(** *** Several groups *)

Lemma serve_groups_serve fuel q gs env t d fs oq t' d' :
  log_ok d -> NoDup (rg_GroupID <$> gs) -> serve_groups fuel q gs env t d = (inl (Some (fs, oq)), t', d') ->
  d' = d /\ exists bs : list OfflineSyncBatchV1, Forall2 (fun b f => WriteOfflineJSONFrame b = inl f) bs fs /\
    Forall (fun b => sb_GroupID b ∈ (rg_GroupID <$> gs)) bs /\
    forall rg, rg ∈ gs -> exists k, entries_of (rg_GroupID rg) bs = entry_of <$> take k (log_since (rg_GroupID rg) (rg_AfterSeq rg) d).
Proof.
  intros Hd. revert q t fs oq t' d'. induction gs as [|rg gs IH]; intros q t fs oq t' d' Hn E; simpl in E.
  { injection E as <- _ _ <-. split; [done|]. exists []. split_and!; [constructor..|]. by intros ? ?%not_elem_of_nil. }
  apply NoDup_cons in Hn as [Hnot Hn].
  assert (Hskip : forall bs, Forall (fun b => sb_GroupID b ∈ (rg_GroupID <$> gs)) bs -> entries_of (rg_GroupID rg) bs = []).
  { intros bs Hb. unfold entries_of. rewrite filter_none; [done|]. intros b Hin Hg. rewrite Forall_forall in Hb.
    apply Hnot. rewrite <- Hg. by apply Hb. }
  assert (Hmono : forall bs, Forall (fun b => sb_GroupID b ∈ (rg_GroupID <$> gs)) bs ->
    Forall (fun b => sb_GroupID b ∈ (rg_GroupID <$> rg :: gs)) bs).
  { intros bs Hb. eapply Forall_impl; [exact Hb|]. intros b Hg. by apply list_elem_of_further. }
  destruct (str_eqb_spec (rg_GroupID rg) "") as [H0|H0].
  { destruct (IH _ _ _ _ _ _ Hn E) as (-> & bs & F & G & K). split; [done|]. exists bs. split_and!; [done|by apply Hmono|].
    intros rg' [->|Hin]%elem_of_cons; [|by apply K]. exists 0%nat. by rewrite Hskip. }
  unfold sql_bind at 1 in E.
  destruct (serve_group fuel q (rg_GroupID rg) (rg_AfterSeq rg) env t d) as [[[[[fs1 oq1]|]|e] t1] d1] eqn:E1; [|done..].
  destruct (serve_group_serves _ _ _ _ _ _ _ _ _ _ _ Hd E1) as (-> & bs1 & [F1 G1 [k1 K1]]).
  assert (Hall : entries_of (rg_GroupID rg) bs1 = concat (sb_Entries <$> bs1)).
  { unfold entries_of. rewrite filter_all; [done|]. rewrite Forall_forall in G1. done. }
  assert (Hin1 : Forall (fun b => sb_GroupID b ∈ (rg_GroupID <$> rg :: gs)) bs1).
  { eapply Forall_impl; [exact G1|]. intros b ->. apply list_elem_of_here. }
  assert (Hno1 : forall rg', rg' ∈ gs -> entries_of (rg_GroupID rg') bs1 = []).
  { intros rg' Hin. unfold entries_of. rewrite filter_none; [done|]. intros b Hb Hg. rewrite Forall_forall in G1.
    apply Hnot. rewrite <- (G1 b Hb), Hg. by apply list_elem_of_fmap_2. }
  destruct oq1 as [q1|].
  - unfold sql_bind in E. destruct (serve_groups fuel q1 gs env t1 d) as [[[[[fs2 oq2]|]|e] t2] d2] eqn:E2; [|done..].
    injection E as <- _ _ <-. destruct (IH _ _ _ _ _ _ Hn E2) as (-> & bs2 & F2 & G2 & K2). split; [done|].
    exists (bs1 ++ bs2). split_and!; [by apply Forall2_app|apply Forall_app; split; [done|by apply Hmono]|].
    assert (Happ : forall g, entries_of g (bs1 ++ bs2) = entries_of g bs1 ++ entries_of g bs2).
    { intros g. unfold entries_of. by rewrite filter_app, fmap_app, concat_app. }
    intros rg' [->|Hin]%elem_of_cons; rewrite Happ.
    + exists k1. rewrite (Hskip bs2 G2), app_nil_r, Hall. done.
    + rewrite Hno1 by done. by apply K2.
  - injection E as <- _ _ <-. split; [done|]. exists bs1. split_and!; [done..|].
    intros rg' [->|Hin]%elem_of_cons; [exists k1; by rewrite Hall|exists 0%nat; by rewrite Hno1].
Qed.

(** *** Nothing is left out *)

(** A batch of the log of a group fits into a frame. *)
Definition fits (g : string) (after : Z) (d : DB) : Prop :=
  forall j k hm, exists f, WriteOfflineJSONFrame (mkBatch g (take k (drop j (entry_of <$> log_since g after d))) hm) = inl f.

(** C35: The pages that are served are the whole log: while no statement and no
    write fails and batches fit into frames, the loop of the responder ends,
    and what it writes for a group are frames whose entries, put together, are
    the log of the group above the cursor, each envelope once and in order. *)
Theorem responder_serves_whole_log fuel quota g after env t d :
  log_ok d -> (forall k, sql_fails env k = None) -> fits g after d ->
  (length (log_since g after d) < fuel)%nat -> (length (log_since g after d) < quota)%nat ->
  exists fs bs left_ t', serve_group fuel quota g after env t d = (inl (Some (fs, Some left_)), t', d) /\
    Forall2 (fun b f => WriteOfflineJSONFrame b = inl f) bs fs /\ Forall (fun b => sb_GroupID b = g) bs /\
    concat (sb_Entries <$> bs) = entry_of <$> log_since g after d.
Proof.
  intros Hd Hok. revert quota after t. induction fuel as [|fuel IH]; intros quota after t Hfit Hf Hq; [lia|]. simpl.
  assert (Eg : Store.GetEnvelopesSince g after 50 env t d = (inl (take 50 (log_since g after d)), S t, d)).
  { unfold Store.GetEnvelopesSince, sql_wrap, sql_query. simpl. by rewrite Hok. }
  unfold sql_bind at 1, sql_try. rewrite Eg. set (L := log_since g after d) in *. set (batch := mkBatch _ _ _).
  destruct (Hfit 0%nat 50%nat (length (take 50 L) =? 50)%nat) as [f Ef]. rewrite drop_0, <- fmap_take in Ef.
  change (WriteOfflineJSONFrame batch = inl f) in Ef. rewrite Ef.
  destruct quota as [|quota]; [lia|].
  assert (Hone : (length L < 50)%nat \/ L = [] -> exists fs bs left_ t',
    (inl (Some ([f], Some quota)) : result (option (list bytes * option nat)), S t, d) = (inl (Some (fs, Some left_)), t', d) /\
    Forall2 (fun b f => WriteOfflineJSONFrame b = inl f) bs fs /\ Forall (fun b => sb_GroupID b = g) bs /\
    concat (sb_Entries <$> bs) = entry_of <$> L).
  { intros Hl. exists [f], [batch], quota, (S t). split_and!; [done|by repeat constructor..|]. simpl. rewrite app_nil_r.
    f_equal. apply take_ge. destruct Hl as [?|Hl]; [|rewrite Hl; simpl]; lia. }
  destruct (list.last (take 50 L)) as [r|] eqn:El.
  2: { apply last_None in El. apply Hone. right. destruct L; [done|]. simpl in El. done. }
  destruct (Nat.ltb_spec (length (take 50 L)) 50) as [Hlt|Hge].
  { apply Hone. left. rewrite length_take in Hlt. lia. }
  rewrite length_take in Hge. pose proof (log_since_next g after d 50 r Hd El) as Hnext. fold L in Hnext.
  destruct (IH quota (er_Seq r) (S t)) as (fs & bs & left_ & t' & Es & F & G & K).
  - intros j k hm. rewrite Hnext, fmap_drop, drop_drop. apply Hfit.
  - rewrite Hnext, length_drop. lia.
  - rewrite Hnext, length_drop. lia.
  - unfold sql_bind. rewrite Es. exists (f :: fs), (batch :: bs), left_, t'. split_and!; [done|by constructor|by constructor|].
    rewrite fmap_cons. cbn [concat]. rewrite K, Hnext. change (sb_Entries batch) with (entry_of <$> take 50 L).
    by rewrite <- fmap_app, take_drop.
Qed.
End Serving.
========
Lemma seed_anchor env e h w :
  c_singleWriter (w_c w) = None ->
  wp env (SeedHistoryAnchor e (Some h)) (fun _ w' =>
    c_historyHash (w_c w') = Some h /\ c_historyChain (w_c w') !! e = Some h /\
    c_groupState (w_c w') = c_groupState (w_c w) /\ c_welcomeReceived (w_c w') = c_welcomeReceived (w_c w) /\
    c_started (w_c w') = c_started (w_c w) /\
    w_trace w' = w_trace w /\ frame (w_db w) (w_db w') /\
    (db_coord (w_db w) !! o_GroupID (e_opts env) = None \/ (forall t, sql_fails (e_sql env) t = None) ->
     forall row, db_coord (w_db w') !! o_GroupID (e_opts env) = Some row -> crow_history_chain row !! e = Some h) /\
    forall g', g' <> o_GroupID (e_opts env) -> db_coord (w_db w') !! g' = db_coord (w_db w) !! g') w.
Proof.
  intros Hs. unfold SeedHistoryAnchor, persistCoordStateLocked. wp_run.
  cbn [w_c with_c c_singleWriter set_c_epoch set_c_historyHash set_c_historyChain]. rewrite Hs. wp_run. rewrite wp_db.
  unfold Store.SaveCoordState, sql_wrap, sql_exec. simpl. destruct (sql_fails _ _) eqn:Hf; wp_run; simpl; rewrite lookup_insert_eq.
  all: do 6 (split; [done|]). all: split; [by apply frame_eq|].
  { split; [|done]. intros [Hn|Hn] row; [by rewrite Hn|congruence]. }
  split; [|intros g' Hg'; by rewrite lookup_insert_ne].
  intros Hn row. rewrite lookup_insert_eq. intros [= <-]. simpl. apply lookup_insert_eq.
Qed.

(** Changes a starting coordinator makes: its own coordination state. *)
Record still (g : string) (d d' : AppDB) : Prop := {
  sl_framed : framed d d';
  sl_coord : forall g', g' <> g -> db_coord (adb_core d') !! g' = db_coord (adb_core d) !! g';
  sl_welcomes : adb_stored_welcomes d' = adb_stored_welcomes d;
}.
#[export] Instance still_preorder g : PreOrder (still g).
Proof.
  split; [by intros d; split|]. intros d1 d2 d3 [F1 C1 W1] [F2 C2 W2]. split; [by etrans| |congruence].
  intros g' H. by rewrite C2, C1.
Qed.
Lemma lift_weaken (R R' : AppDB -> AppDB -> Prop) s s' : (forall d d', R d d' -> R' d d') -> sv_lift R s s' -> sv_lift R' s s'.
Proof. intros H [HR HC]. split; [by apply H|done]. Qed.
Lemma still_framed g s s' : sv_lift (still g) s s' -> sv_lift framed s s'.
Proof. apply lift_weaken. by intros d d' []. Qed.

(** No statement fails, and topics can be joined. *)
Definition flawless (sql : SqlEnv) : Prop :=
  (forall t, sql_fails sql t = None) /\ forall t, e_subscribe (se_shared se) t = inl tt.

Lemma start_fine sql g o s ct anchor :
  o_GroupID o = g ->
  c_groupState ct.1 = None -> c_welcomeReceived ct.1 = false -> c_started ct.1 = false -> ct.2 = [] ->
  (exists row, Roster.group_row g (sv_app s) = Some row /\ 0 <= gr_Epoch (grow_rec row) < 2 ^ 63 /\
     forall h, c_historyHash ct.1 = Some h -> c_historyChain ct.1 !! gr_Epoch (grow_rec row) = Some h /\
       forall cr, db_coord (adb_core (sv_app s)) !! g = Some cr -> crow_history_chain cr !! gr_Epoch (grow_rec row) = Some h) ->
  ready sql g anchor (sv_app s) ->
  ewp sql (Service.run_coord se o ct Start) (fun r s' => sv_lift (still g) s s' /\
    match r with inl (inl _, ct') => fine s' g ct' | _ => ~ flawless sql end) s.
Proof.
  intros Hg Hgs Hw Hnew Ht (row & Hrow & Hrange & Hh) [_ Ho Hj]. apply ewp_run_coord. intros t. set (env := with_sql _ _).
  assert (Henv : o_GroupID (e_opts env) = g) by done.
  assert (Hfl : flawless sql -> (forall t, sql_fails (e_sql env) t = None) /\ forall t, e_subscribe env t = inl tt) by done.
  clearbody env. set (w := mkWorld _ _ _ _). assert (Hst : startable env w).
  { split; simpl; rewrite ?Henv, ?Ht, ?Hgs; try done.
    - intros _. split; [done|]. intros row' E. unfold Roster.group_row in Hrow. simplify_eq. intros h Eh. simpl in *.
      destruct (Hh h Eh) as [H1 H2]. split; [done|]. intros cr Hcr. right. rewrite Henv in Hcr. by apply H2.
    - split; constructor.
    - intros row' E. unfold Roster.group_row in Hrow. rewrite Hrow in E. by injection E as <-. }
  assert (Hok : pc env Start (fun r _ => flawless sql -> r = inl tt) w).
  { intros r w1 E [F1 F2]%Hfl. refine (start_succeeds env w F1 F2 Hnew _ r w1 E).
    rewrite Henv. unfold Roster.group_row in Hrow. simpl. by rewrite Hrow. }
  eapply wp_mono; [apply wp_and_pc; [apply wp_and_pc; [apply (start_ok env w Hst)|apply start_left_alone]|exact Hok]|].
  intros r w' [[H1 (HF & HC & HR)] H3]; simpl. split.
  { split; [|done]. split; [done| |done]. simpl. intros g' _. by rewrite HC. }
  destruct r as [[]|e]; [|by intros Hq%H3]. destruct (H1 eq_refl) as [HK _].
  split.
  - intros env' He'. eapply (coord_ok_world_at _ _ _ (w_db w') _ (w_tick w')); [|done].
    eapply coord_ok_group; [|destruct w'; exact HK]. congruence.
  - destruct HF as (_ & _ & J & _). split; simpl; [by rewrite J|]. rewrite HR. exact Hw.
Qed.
========
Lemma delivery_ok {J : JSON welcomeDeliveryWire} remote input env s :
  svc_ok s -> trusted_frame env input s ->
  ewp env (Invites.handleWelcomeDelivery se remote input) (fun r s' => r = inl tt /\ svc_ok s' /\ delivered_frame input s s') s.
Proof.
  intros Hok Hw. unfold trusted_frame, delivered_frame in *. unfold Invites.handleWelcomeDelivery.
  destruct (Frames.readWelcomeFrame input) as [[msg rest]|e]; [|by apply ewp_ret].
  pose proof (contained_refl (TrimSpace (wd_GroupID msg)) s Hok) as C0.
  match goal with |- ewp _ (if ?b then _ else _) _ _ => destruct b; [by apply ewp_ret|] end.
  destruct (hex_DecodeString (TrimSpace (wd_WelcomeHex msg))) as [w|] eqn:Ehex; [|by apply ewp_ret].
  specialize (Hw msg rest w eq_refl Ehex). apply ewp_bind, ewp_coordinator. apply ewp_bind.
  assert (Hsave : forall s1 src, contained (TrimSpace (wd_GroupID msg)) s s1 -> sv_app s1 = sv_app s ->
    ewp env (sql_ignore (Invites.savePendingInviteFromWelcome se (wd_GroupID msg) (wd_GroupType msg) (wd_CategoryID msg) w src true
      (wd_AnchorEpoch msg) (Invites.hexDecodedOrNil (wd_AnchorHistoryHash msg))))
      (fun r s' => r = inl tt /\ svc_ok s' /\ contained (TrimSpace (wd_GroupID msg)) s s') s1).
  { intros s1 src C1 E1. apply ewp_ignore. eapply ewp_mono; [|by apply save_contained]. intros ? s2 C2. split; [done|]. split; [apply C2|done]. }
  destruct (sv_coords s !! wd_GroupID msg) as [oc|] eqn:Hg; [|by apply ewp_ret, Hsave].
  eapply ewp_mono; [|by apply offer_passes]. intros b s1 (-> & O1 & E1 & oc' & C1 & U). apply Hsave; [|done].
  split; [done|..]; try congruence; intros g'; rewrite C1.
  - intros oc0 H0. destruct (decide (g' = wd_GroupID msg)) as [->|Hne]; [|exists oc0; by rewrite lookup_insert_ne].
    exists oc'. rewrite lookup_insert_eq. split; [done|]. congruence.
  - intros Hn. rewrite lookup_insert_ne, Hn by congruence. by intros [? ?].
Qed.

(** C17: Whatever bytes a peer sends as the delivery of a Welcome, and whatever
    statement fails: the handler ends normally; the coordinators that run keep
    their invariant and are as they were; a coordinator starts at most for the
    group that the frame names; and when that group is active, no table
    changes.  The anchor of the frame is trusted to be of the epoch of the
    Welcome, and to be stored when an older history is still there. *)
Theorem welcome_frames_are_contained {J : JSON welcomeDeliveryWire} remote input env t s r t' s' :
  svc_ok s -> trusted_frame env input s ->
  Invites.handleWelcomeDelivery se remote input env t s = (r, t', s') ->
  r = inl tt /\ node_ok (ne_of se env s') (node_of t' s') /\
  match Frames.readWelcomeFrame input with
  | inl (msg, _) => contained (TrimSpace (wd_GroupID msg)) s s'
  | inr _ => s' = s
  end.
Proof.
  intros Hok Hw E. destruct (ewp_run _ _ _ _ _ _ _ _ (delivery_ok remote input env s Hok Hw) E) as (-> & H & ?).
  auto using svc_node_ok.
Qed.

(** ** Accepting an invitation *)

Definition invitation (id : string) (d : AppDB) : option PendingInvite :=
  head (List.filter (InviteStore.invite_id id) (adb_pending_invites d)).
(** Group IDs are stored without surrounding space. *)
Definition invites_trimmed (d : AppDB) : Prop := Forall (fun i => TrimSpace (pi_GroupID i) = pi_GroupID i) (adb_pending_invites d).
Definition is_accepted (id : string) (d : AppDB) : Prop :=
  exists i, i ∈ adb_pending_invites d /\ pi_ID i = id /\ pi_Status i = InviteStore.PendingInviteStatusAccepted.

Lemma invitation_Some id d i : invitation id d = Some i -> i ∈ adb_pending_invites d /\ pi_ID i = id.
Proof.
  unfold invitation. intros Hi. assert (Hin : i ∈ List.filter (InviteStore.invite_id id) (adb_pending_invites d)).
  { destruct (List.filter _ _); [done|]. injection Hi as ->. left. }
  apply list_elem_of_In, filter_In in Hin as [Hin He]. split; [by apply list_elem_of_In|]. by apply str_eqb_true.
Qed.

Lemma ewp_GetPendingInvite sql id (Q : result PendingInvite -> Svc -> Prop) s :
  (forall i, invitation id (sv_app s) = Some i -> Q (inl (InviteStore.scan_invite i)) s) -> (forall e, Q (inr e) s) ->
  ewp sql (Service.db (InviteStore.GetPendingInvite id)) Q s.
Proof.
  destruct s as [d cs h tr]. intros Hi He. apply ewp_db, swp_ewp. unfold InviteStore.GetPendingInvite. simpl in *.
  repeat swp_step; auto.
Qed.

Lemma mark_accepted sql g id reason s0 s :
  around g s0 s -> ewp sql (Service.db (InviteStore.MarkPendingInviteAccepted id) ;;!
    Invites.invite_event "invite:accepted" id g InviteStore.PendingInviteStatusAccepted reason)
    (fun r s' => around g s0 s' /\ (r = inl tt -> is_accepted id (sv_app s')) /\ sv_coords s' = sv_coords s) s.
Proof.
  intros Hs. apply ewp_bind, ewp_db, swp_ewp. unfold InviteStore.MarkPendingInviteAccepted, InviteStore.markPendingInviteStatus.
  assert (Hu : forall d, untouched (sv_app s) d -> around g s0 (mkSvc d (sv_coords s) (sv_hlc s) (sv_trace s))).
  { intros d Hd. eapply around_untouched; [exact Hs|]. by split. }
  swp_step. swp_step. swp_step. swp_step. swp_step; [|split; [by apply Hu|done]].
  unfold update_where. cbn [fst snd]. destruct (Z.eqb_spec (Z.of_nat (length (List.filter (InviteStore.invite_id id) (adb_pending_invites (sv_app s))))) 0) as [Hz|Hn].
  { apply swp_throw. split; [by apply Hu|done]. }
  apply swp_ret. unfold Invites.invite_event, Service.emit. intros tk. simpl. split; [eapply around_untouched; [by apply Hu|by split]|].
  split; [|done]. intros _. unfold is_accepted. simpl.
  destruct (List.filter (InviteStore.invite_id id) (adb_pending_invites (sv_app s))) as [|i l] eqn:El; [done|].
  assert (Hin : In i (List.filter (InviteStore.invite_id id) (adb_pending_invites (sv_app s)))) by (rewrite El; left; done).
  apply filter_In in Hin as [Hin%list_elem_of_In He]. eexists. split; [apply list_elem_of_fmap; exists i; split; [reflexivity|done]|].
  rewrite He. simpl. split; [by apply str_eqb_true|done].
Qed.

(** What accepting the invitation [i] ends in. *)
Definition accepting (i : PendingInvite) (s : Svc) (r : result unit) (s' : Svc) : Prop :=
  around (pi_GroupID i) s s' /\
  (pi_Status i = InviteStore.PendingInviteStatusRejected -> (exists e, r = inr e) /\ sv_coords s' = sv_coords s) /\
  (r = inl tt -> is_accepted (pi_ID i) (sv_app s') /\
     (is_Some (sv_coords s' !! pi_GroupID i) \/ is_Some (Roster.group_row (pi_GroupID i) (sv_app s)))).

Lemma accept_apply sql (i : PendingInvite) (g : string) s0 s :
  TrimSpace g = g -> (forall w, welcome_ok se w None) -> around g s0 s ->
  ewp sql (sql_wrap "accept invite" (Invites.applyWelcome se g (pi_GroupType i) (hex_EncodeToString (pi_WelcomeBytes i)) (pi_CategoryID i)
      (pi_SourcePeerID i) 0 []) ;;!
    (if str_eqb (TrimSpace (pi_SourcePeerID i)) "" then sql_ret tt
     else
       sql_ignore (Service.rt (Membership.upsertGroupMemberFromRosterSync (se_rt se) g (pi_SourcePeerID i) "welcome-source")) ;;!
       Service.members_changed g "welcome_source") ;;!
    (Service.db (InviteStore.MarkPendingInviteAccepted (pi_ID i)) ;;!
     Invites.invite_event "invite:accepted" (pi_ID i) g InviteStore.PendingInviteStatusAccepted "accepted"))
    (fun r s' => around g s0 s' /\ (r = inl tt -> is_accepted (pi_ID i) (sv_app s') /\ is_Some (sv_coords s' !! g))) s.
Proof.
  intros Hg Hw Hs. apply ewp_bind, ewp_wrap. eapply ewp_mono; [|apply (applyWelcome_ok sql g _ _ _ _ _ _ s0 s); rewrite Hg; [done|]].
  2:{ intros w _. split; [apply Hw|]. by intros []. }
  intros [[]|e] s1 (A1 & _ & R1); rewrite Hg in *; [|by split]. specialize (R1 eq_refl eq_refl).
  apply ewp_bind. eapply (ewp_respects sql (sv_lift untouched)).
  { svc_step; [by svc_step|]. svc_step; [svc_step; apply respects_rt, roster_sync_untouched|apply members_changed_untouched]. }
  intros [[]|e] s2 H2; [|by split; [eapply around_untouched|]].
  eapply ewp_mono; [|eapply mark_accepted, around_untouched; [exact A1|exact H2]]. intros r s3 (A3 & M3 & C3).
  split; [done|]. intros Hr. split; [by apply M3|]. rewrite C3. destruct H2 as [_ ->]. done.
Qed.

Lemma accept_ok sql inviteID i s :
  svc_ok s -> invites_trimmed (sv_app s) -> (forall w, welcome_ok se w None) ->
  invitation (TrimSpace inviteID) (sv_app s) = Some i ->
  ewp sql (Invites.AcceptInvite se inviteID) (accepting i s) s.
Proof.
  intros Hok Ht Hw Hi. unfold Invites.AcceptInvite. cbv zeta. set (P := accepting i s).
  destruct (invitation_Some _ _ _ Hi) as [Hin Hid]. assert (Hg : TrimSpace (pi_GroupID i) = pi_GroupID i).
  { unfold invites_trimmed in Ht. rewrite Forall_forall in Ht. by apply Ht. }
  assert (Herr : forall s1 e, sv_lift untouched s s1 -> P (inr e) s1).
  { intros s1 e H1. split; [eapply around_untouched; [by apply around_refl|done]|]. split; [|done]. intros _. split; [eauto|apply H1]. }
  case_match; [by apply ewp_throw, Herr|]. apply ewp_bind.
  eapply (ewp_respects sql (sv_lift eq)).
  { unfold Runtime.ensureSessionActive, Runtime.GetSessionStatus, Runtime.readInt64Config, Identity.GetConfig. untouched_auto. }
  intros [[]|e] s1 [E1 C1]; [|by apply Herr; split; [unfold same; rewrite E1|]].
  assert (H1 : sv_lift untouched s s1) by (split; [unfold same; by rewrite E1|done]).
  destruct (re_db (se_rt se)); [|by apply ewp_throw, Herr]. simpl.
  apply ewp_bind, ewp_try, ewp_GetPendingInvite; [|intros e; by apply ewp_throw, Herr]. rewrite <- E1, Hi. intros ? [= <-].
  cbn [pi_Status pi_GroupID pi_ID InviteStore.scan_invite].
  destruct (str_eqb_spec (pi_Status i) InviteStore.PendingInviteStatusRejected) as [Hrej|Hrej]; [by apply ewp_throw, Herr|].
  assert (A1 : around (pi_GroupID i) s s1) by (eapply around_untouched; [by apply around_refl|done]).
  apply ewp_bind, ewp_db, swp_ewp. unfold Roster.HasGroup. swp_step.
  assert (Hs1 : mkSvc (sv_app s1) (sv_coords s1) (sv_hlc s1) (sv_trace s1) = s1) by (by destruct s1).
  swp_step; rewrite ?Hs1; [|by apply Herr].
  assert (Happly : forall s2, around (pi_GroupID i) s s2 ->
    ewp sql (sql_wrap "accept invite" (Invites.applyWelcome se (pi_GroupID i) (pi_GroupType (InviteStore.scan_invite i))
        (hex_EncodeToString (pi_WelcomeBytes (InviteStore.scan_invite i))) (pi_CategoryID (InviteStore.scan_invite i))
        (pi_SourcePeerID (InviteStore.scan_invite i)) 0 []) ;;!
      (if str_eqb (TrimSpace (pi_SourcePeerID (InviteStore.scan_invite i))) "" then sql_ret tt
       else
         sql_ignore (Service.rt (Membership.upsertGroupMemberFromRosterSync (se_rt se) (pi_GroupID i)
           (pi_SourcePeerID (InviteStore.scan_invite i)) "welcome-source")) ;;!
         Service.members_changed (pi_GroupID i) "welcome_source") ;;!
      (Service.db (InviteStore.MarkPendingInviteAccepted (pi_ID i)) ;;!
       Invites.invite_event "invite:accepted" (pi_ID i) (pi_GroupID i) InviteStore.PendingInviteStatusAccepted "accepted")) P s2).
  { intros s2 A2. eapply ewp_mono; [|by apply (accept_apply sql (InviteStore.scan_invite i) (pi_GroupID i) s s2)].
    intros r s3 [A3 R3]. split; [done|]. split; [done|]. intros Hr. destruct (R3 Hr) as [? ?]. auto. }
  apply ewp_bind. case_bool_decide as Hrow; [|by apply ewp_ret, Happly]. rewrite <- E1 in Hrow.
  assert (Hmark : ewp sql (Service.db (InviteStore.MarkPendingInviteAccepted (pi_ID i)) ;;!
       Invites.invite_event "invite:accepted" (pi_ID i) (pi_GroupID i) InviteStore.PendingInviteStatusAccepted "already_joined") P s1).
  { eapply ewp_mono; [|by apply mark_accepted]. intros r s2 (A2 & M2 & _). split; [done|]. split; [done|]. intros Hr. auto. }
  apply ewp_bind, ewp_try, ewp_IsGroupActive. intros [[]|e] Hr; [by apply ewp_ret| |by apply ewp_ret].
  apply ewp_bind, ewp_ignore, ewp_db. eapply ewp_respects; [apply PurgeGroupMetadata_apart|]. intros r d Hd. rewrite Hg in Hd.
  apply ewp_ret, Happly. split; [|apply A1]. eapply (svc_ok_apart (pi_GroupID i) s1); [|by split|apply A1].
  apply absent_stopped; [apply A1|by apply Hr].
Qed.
========
TASK DETAILS
Set down, exactly as they stand above, the lines starting with the line with "(** *** Several groups *)" and going on through the line with "(rg_GroupID <$> gs)) bs /\", and no others.

ANSWER TO THIS EXERCISE
(** *** Several groups *)

Lemma serve_groups_serve fuel q gs env t d fs oq t' d' :
  log_ok d -> NoDup (rg_GroupID <$> gs) -> serve_groups fuel q gs env t d = (inl (Some (fs, oq)), t', d') ->
  d' = d /\ exists bs : list OfflineSyncBatchV1, Forall2 (fun b f => WriteOfflineJSONFrame b = inl f) bs fs /\
    Forall (fun b => sb_GroupID b ∈ (rg_GroupID <$> gs)) bs /\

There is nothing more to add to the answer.